:: WORK INSTRUCTIONS ::
The stretch wanted below opens at the line containing "(if truthy claimed" and closes at the line containing "destruct rows as". Please return it exactly, with no other lines.

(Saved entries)
"""

(** C5. Session resolution follows a fixed precedence: a claimed
    id that is supplied, stored and not CLOSED is reused as it is;
    otherwise the visitor's most recently created session that is not
    CLOSED is reused when there is one; otherwise a session with status
    ACTIVE is created under the next identifier of the store. When the
    claimed id names a CLOSED session and the store hands out an unused
    identifier, the session resolved has another id. *)
Theorem ensureSession_precedence (visitorId : string) (requested : option string)
    (w : World) :
  let out := ensureSession visitorId requested w in
  (∀ s, claim_reusable w requested s → out = (w, Returned s))
  ∧ ((∀ s, ¬ claim_reusable w requested s) →
     ∀ s0, open_session_of w visitorId s0 →
       ∃ e, out = (w, Returned e)
            ∧ open_session_of w visitorId e
            ∧ ∀ s', open_session_of w visitorId s' → created s' ≤ created e)
  ∧ ((∀ s, ¬ claim_reusable w requested s) →
     (∀ s, ¬ open_session_of w visitorId s) →
     out = (after_create w visitorId, Returned (created_session w visitorId))
     ∧ ChatSession.status (ChatSession.columns (created_session w visitorId)) = ACTIVE
     ∧ chatSession (after_create w visitorId) !! next_id w
       = Some (ChatSession.columns (created_session w visitorId)))
  ∧ (∀ rid r s, requested = Some rid →
       chatSession w !! rid = Some r → ChatSession.status r = CLOSED →
       chatSession w !! next_id w = None →
       snd out = Returned s → ChatSession.id s ≠ rid).
Proof.
  intros out. subst out. rewrite ensureSession_eq.
  assert ((∀ s, ¬ claim_reusable w requested s) → claimed_session w requested = None)
    as Hnone.
  { intros Hno. destruct (claimed_session w requested) as [s|] eqn:Hs; [|done].
    apply claimed_session_Some in Hs. by destruct (Hno s). }
  split; [|split; [|split]].
  - intros s Hs. apply claimed_session_Some in Hs. by rewrite Hs.
  - intros Hno s0 Hs0. rewrite (Hnone Hno).
    destruct (most_recent (open_sessions_of w visitorId)) as [e|] eqn:He.
    + apply most_recent_Some in He as [Hin Hmax]. exists e. split; [done|].
      split; [by apply elem_of_open_sessions_of|].
      intros s' Hs'. by apply Hmax, elem_of_open_sessions_of.
    + apply most_recent_None in He.
      apply elem_of_open_sessions_of in Hs0. rewrite He in Hs0.
      by apply elem_of_nil in Hs0.
  - intros Hno Hnobody. rewrite (Hnone Hno).
    destruct (most_recent (open_sessions_of w visitorId)) as [e|] eqn:He.
    + apply most_recent_Some in He as [Hin _].
      apply elem_of_open_sessions_of in Hin. by destruct (Hnobody e).
    + split; [done|]. split; [done|]. simpl. apply lookup_insert_eq.
  - intros rid r s -> Hrow Hclosed Hfresh.
    assert (claimed_session w (Some rid) = None) as ->.
    { apply Hnone. intros s' (Heq & _ & Hrow' & Hst'). injection Heq as ->.
      rewrite Hrow in Hrow'. injection Hrow' as Heq. by rewrite <- Heq in Hst'. }
    destruct (most_recent (open_sessions_of w visitorId)) as [e|] eqn:He; simpl.
    + intros [= <-]. apply most_recent_Some in He as [Hin _].
      apply elem_of_open_sessions_of in Hin as (Hrow' & _ & Hst').
      intros Heq. rewrite Heq, Hrow in Hrow'. injection Hrow' as Hr.
      by rewrite <- Hr in Hst'.
    + intros [= <-]. simpl. intros Heq. rewrite Heq in Hfresh. congruence.
Qed.

Lemma ensureSession_precedence_witness :
  ensureSession "v1" (Some "s-active") sample_world
    = (sample_world, Returned (with_key ("s-active", mk_row "v1" ACTIVE 880000 1000)))
  ∧ ChatSession.id (with_key ("s-active", mk_row "v1" ACTIVE 880000 1000)) ≠ "s-closed".
Proof.
  split.
  - apply (proj1 (ensureSession_precedence "v1" (Some "s-active") sample_world)).
    repeat split; try (vm_compute; reflexivity); intros H; discriminate H.
  - apply (proj2 (proj2 (proj2
             (ensureSession_precedence "v1" (Some "s-closed") sample_world)))
             "s-closed" (mk_row "v1" CLOSED 1000 500));
      vm_compute; reflexivity.
Defined.

Lemma ensureSession_returns visitorId requested w :
  ∃ w1 s, ensureSession visitorId requested w = (w1, Returned s)
          ∧ chatMessage w1 = chatMessage w ∧ sockets w1 = sockets w
          ∧ clock w1 = clock w
          ∧ chatSession w1 !! ChatSession.id s = Some (ChatSession.columns s).
Proof.
  rewrite ensureSession_eq.
  destruct (claimed_session w requested) as [s|] eqn:Hs.
  { apply claimed_session_Some in Hs as (_ & _ & Hrow & _). by exists w, s. }
  destruct (most_recent (open_sessions_of w visitorId)) as [e|] eqn:He.
  { apply most_recent_Some in He as [Hin _].
    apply elem_of_open_sessions_of in Hin as (Hrow & _). by exists w, e. }
  eexists _, _. split; [reflexivity|]. repeat split. simpl. apply lookup_insert_eq.
Qed.

(** ** Connecting *)

Lemma on_connection_effect c handshake w :
  ∃ sid visitorId st,
    sockets (run (on_connection c handshake) w)
      = <[c := handshaken_socket sid visitorId
                 (EvSession sid visitorId st :: history_events (replayed sid w))]>
          (sockets w)
    ∧ chatMessage (run (on_connection c handshake) w) = chatMessage w
    ∧ clock (run (on_connection c handshake) w) = clock w.
Proof.
  unfold on_connection, handleConnection.
  set (claimed := or_else (auth_visitorId handshake) (query_visitorId handshake)).
  set (requested := or_else (auth_sessionId handshake) (query_sessionId handshake)).
  set (w0 := set_sockets <[c:=new_socket]> w).
  assert (∃ w1 visitorId,
            (if truthy claimed then mret (default "" claimed) else uuid) w0
              = (w1, Returned visitorId)
            ∧ chatMessage w1 = chatMessage w ∧ sockets w1 = sockets w0
            ∧ clock w1 = clock w)
    as (w1 & visitorId & Hv & Hm1 & Hs1 & Hc1).
  { destruct (truthy claimed); eexists _, _; (split; [reflexivity|done]). }
  destruct (ensureSession_returns visitorId requested w1)
    as (w2 & s & He & Hm2 & Hs2 & Hc2 & Hrow).
  exists (ChatSession.id s), visitorId, (ChatSession.status (ChatSession.columns s)).
  unfold run, replayed, history_asc.
  async_unfold. cbn [fst snd]. fold w0. rewrite Hv, He. cbn [fst snd].
  unfold socket_emit, socket_join, registerSocketEvents, on_socket, modify.
  unfold getHistory, chatMessage_findMany_asc, gets. async_unfold.
  cbn [fst snd chatMessage set_sockets]. rewrite Hm2, Hm1.
  set (rows := take default_limit (order_asc (of_session (ChatSession.id s) (chatMessage w)))).
  destruct rows as [|m rows']; cbn [fmap list_fmap history_events fst snd].
  all: unfold chatSession_update; cbn [chatSession set_sockets]; rewrite Hrow.
  all: cbn [fst snd sockets chatMessage clock set_sockets set_chatSession].
  all: rewrite Hs2, Hs1, Hm2, Hm1, Hc2, Hc1; subst w0; cbn [sockets set_sockets].
  all: split; [|done].
  all: rewrite !alter_insert_eq; reflexivity.
Qed.



Example replay_of_101_messages :
  outbox_of (run (on_connection 6 returning_visitor) (long_world 101)) 6
    = [EvSession "s-long" "v9" ACTIVE;
       EvHistory (mapMessage <$> (numbered_message "s-long" <$> seq 1 100))]
  ∧ left_out "s-long" (long_world 101) = [numbered_message "s-long" 101].
Proof. split; vm_compute; reflexivity. Qed.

"""

:: WORKED SOLUTION ::
            (if truthy claimed then mret (default "" claimed) else uuid) w0
              = (w1, Returned visitorId)
            ∧ chatMessage w1 = chatMessage w ∧ sockets w1 = sockets w0
            ∧ clock w1 = clock w)
    as (w1 & visitorId & Hv & Hm1 & Hs1 & Hc1).
  { destruct (truthy claimed); eexists _, _; (split; [reflexivity|done]). }
  destruct (ensureSession_returns visitorId requested w1)
    as (w2 & s & He & Hm2 & Hs2 & Hc2 & Hrow).
  exists (ChatSession.id s), visitorId, (ChatSession.status (ChatSession.columns s)).
  unfold run, replayed, history_asc.
  async_unfold. cbn [fst snd]. fold w0. rewrite Hv, He. cbn [fst snd].
  unfold socket_emit, socket_join, registerSocketEvents, on_socket, modify.
  unfold getHistory, chatMessage_findMany_asc, gets. async_unfold.
  cbn [fst snd chatMessage set_sockets]. rewrite Hm2, Hm1.
  set (rows := take default_limit (order_asc (of_session (ChatSession.id s) (chatMessage w)))).
  destruct rows as [|m rows']; cbn [fmap list_fmap history_events fst snd].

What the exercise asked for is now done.